Maybe this obstacle could have been overcome in time. But my hunch is that any prebiotic molecule will have been too inefficient, inaccurate, dilute and noise-ridden to have cleared the hurdle. Rather, we’ll need to look for ways in which noisy, heterogeneous and perhaps compartmentalised molecular collectives could have bootstrapped their way to life. And that, after all, makes complete sense when you recognise that this is precisely what cells still are.
In short: cells exist; therefore they evolved. The best candidate for the origin of life is dead. Long live the origin of life!
The Real Issue
In Biology Direct in 2012, Harold S. Bernhardt described the RNA world hypothesis as “the worst theory of the early evolution of life (except for all the others).” For a survey of all the other theories, read Susan Mazur’s 2016 book, The Origin of Life Circus, and watch the world’s experts undermine the RNA world on various grounds without offering anything better.
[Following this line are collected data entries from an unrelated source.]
(* ===== verification/Kalloc.v ===== *)
(** * Allocations of kservice.c

    rt_malloc_align, rt_free_align and rt_strdup, which work on the memory
    behind the heap ([Mem]): [base] is the address of heap_ptr, so that the block at offset [a] is at
    [base + a]. *)
From S2P Require Import Prelude Kservice Mem.

Section Kalloc.
Context (base : Z).

(** & ~(align - 1) and & (align - 1) on 32 bits. *)
Definition align_down (x align : Z) : Z := Z.land x (u32 (Z.lnot (align - 1))).

(** The address returned for the block at [ptr]. *)
Definition aligned_address (ptr align : Z) : Z :=
  if Z.land ptr (align - 1) =? 0 then u32 (ptr + align) else align_down (u32 (ptr + (align - 1))) align.

(** The address of the pointer that precedes the block. *)
Definition real_at (ptr : Z) : Z := u32 (ptr - 4).

Definition rt_malloc_align (size align : Z) (m : mem) (h : heap) : option (option Z * mem * heap) :=
  let uintptr_size := 4 - 1 in
  let align := align_down (u32 (align + uintptr_size)) 4 in
  let align_size := u32 (align_down (u32 (size + uintptr_size)) 4 + align) in
  '(p, h) ← rt_malloc align_size h;
  match p with
  | None => Some (None, m, h)
  | Some a =>
      let ptr := base + a in
      let align_ptr := aligned_address ptr align in
      Some (Some align_ptr, store32 (real_at align_ptr) ptr m, h)
  end.

Definition rt_free_align (ptr : Z) (m : mem) (h : heap) : option heap :=
  let real_ptr := load32 (real_at ptr) m in
  rt_free (if real_ptr =? 0 then None else Some (real_ptr - base)) h.

(** [fuel] bounds the length of the string. *)
Definition rt_strdup (fuel : nat) (s : Z) (m : mem) (h : heap) : option (option Z * mem * heap) :=
  let len := u32 (rt_strlen fuel m s + 1) in
  '(p, h) ← rt_malloc len h;
  match p with
  | None => Some (None, m, h)
  | Some a => let tmp := base + a in Some (Some tmp, rt_memcpy tmp s len m, h)
  end.

(** ** Masks *)
Lemma land_u32 x y : fits 32 x -> Z.land x (u32 y) = Z.land x y.
Proof.
  intros Hx. unfold wrap. rewrite <- Z.land_ones by lia. rewrite (Z.land_comm y), Z.land_assoc. f_equal.
  rewrite Z.land_ones by lia. by apply Z.mod_small.
Qed.

Lemma land_low x j : 0 <= j -> Z.land x (2 ^ j - 1) = x mod 2 ^ j.
Proof. intros Hj. rewrite <- Z.land_ones by done. f_equal. rewrite Z.ones_equiv. lia. Qed.

Lemma align_down_pow2 x j : fits 32 x -> 0 <= j -> align_down x (2 ^ j) = 2 ^ j * (x / 2 ^ j).
Proof.
  intros Hx Hj. unfold align_down. rewrite land_u32 by done.
  replace (2 ^ j - 1) with (Z.ones j) by (rewrite Z.ones_equiv; lia). rewrite <- Z.ldiff_land, Z.ldiff_ones_r by done.
  rewrite Z.shiftl_mul_pow2, Z.shiftr_div_pow2 by done. lia.
Qed.

Lemma round_up_4 x : 0 <= x <= 2 ^ 32 - 4 -> align_down (u32 (x + (4 - 1))) 4 = 4 * ((x + 3) / 4).
Proof.
  intros Hx. change 4 with (2 ^ 2) at 2. rewrite align_down_pow2 by (try apply wrap_fits; lia).
  change (2 ^ 2) with 4. by rewrite wrap_id by (unfold fits; lia).
Qed.

Lemma load_store32 a v m : fits 32 v -> load32 a (store32 a v m) = v.
Proof.
  intros Hv. unfold fits in Hv. unfold load32. rewrite !store32_at. unfold in_range.
  rewrite !(proj2 (Z.leb_le _ _)), !(proj2 (Z.ltb_lt _ _)) by lia. cbn [andb].
  replace (a - a) with 0 by lia. replace (a + 1 - a) with 1 by lia. replace (a + 2 - a) with 2 by lia. replace (a + 3 - a) with 3 by lia.
  unfold wrap. change (2 ^ (8 * 0)) with 1. change (2 ^ (8 * 1)) with 256. change (2 ^ (8 * 2)) with 65536. change (2 ^ (8 * 3)) with 16777216.
  change (2 ^ 8) with 256. change (2 ^ 16) with 65536. change (2 ^ 24) with 16777216. change (2 ^ 32) with 4294967296 in Hv.
  rewrite Z.div_1_r. Z.to_euclidean_division_equations. lia.
Qed.

(** ** Aligned blocks *)
(** The address lies behind the word for the pointer and leaves room for the data. *)
Lemma aligned_address_ok ptr j size asize : 0 < ptr -> ptr mod 4 = 0 -> 2 <= j -> 0 <= size ->
  asize = 4 * ((size + 3) / 4) + 2 ^ j -> ptr + asize < 2 ^ 32 ->
  let ap := aligned_address ptr (2 ^ j) in ap mod 2 ^ j = 0 /\ ptr + 4 <= ap /\ ap + size <= ptr + asize.
Proof.
  intros Hp Hp4 Hj Hs Ha Hw ap. assert (2 ^ j = 4 * 2 ^ (j - 2)) as Ej by (change 4 with (2 ^ 2); rewrite <- Z.pow_add_r by lia; f_equal; lia).
  assert (0 < 2 ^ (j - 2)) as Hpos by (apply Z.pow_pos_nonneg; lia). set (al := 2 ^ j) in *.
  assert (size <= 4 * ((size + 3) / 4)) as Hsz by dlia.
  assert (ap = if ptr mod al =? 0 then ptr + al else al * ((ptr + (al - 1)) / al)) as Eap.
  { unfold ap, aligned_address. rewrite !wrap_id by (unfold fits; lia). unfold al. rewrite land_low, align_down_pow2 by (unfold fits; lia). done. }
  clearbody ap. subst ap. destruct (Z.eqb_spec (ptr mod al) 0) as [Hz|Hz].
  - split; [|lia]. rewrite <- (Z.mul_1_l al) at 1. by rewrite Z_mod_plus_full.
  -
    pose proof (Z.div_mod ptr al ltac:(lia)) as Hd. pose proof (Z.mod_pos_bound ptr al ltac:(lia)) as Hb.
    assert ((ptr + (al - 1)) / al = ptr / al + 1) as ->.
    { symmetry. apply (Z.div_unique _ _ _ (ptr mod al - 1)); lia. }
    rewrite Z.mul_comm, Z_mod_mult. split; [done|].
    assert (ptr mod al <= al - 4) as Hlow.
    { assert (ptr mod al mod 4 = 0) as H4.
      { rewrite Ej, (Z.mul_comm 4), Z.rem_mul_r, Z.mul_comm by lia. dlia. }
      dlia. }
    lia.
Qed.

Lemma load32_ext a m m' : (forall x, a <= x < a + 4 -> m' x = m x) -> load32 a m' = load32 a m.
Proof. intros H. unfold load32. by rewrite !H by lia. Qed.

(** The size of the block behind an aligned one. *)
Definition block_size (size align : Z) : Z := 4 * ((size + 3) / 4) + align.

Lemma malloc_align_some size j m h ap m' h' : 2 <= j -> 0 <= size -> size + 2 ^ j <= 2 ^ 32 - 8 ->
  rt_malloc_align size (2 ^ j) m h = Some (Some ap, m', h') ->
  exists a, rt_malloc (block_size size (2 ^ j)) h = Some (Some a, h') /\ ap = aligned_address (base + a) (2 ^ j) /\
    m' = store32 (real_at ap) (base + a) m.
Proof.
  intros Hj Hs Hw. assert (2 ^ j = 4 * 2 ^ (j - 2)) as Ej by (change 4 with (2 ^ 2); rewrite <- Z.pow_add_r by lia; f_equal; lia).
  assert (0 < 2 ^ (j - 2)) as Hpos by (apply Z.pow_pos_nonneg; lia).
  unfold rt_malloc_align. rewrite !round_up_4 by lia. assert (4 * ((2 ^ j + 3) / 4) = 2 ^ j) as -> by (rewrite Ej; dlia).
  cbv zeta. fold (block_size size (2 ^ j)). rewrite wrap_id by (unfold fits, block_size; dlia).
  destruct (rt_malloc _ h) as [[[a|] h1]|] eqn:E; [|done|done]. rewrite some_bind. cbn beta iota.
  intros [= <- <- <-]. by exists a.
Qed.

(** C39: aligned allocation and its release.  For an alignment that is a power
    of two, the block that rt_malloc_align returns is aligned, and it lies together with the
    word in front of it, which holds the address of the real block, inside of the block taken from
    the heap; no other byte is written.  Whatever the user writes into the block, rt_free_align
    then gives back the very same free space the heap had before. *)
Theorem malloc_align_roundtrip h l size j m ap m' h' m2 :
  heap_inv h l -> stats_ok h l -> 0 < base -> base mod 4 = 0 -> base + heap_end h < 2 ^ 32 ->
  2 <= j -> 0 <= size -> size + 2 ^ j <= 2 ^ 32 - 8 ->
  rt_malloc_align size (2 ^ j) m h = Some (Some ap, m', h') ->
  (forall x, ~ (ap <= x < ap + size) -> m2 x = m' x) ->
  ap mod 2 ^ j = 0 /\
  (exists a, rt_malloc (block_size size (2 ^ j)) h = Some (Some a, h') /\
     base + a <= ap - 4 /\ ap + size <= base + a + block_size size (2 ^ j)) /\
  (forall x, ~ (ap - 4 <= x < ap) -> m' x = m x) /\
  exists h'', rt_free_align ap m2 h' = Some h'' /\ heap_inv h'' l.
Proof.
  intros Hinv Hst Hb Hb4 Hw Hj Hs Hsz E Hm2. destruct (malloc_align_some _ _ _ _ _ _ _ Hj Hs Hsz E) as (a & Ea & Eap & ->).
  assert (0 <= block_size size (2 ^ j) <= 2 ^ 32 - 4) as Hbs by (pose proof (Z.pow_pos_nonneg 2 j); unfold block_size; dlia).
  destruct (rt_malloc_region h l _ a h' Hinv Hst Hbs Ea) as (Ha4 & Ha & Hae & _). unfold SIZEOF_STRUCT_MEM in Ha.
  destruct (aligned_address_ok (base + a) j size (block_size size (2 ^ j))) as (A1 & A2 & A3); [lia|dlia|done|done|done|lia|].
  rewrite <- Eap in *. assert (real_at ap = ap - 4) as Er by (apply wrap_id; unfold fits; lia). rewrite Er in *.
  assert (fits 32 (base + a)) as Hf by (unfold fits; lia).
  split; [done|]. split; [exists a; split; [done|lia]|]. split.
  - intros x Hx. rewrite store32_at. rewrite (proj2 (in_range_false _ _ _)); [done|lia].
  - unfold rt_free_align. rewrite Er, (load32_ext _ (store32 (ap - 4) (base + a) m)), load_store32 by (done || intros x Hx; apply Hm2; lia).
    rewrite (proj2 (Z.eqb_neq _ _)) by lia. replace (base + a - base) with a by lia.
    by apply (rt_malloc_free_inverse h l (block_size size (2 ^ j))).
Qed.
End Kalloc.

(** ** Copies of strings *)

(** The copy is the string, and nothing outside of its block is written. *)
Lemma rt_strdup_copies base fuel s t m h l p m' h' : heap_inv h l -> stats_ok h l -> 0 < base -> base mod 4 = 0 ->
  mem_ok m -> cstr m s t -> (length t <= fuel)%nat -> lenZ t < 2 ^ 32 - 4 ->
  (forall a, base <= a -> a < base + heap_end h -> ~ (s <= a <= s + lenZ t)) ->
  rt_strdup base fuel s m h = Some (Some p, m', h') ->
  cstr m' p t /\ base <= p /\ p + lenZ t + 1 <= base + heap_end h /\
  forall x, ~ (p <= x <= p + lenZ t) -> m' x = m x.
Proof.
  intros Hinv Hst Hb Hb4 Hm Hc Hf Hl Hout E. unfold rt_strdup in E. rewrite (rt_strlen_value m s t) in E by done.
  assert (0 <= lenZ t) by (unfold lenZ; lia).
  rewrite wrap_id in E by (unfold fits; lia). destruct (rt_malloc _ h) as [[[a|] h1]|] eqn:Ea; [|done|done].
  rewrite some_bind in E. cbn beta iota zeta in E. injection E as <- <- <-.
  destruct (rt_malloc_region h l (lenZ t + 1) a h1 Hinv Hst) as (Ha4 & Ha & Hae & _); [lia|done|]. unfold SIZEOF_STRUCT_MEM in Ha.
  pose proof (rt_memcpy_copies (base + a) s (lenZ t + 1) m Hm ltac:(lia)) as Hcp.
  assert (copied_all (base + a) s (lenZ t + 1) m (rt_memcpy (base + a) s (lenZ t + 1) m)) as Hall.
  { apply Hcp. intros Hin. apply (Hout (base + a)); lia. }
  split; [|split; [lia|split; [lia|]]].
  - destruct Hc as [Hc1 Hc2]. split.
    + intros i c Hi. pose proof (lookup_lt_Some _ _ _ Hi). rewrite Hall, (proj2 (in_range_spec _ _ _)) by (unfold lenZ; lia).
      replace (base + a + Z.of_nat i - (base + a) + s) with (s + Z.of_nat i) by lia. by apply Hc1.
    + rewrite Hall, (proj2 (in_range_spec _ _ _)) by lia. by replace (base + a + lenZ t - (base + a) + s) with (s + lenZ t) by lia.
  - intros x Hx. rewrite Hall, (proj2 (in_range_false _ _ _)); [done|lia].
Qed.

(** ** Witness and where the code goes wrong *)
Lemma malloc_align_roundtrip_witness : exists ap m' h' h'',
  rt_malloc_align 0x20000000 10 (2 ^ 5) (fun _ => 0) demo_heap = Some (Some ap, m', h') /\ ap = 0x20000020 /\
  rt_free_align 0x20000000 ap (fun x => if x =? ap then 7 else m' x) h' = Some h'' /\ heap_inv h'' demo_blocks.
Proof.
  assert (exists m' h', rt_malloc_align 0x20000000 10 (2 ^ 5) (fun _ => 0) demo_heap = Some (Some 0x20000020, m', h')) as (m' & h' & E).
  { eexists _, _. vm_compute. reflexivity. }
  destruct (malloc_align_roundtrip 0x20000000 demo_heap demo_blocks 10 5 (fun _ => 0) 0x20000020 m' h'
    (fun x => if x =? 0x20000020 then 7 else m' x) (proj1 demo_heap_ok) (proj2 demo_heap_ok)) as (_ & _ & _ & h'' & E' & Hi);
    [lia|reflexivity|vm_compute; reflexivity|lia|lia|lia|exact E| |].
  - intros x Hx. destruct (Z.eqb_spec x 0x20000020); [lia|reflexivity].
  - exists 0x20000020, m', h', h''. split; [exact E|]. split; [reflexivity|]. split; [exact E'|exact Hi].
Defined.

(** A request of almost 2^32 bytes wraps around when the alignment is added: 16 bytes are allocated. *)
Lemma rt_malloc_align_wraps : exists ap m' h', rt_malloc_align 0x20000000 (2 ^ 32 - 16) 32 (fun _ => 0) demo_heap = Some (Some ap, m', h') /\
  rt_malloc 16 demo_heap = Some (Some 12, h').
Proof. eexists _, _, _. split; vm_compute; reflexivity. Qed.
One calls the RNA world a “baseless fantasy.” Another one says it has had its “last hurrah.”
Philip Ball could have read The Mystery of Life’s Origin in 1984 to understand that the real issue is not just getting the right molecules, but arranging them in the right order. Ball understands the thermodynamic hurdle of joining nucleotides without the required energy, but there’s another, bigger hurdle stressed by Thaxton, Bradley, and Olsen in their book, affectionately abbreviated MOLO: overcoming the “configurational entropy” required to have molecules perform functions such as metabolism and replication. The focus is always on getting the “building blocks of life” to form and link up without making them spell anything.
MOLO’s 1997 update contained a new Appendix specifically mentioning the RNA world hypothesis, which had become popular after the original edition. They mentioned all the problems Ball talked about, and more: interfering cross-reactions, the improbability of ribose and adenine forming naturally, and the most important problem of all:
The central problem in nearly all origin-of-life discussions published to date is that no provision has been taken into account for abiotically supplying the configurational entropy work, which is quite substantial in the synthesis of macromolecules. As a result, ALL models and scenarios of the origin of life that have been reviewed in this book and update chapter are, as we said in Chapter 11, “woefully inadequate,” carrying with them a fundamental incompleteness.
That was in 1997. In the intervening 23 years, Chemistry World has not been able to fix the RNA world.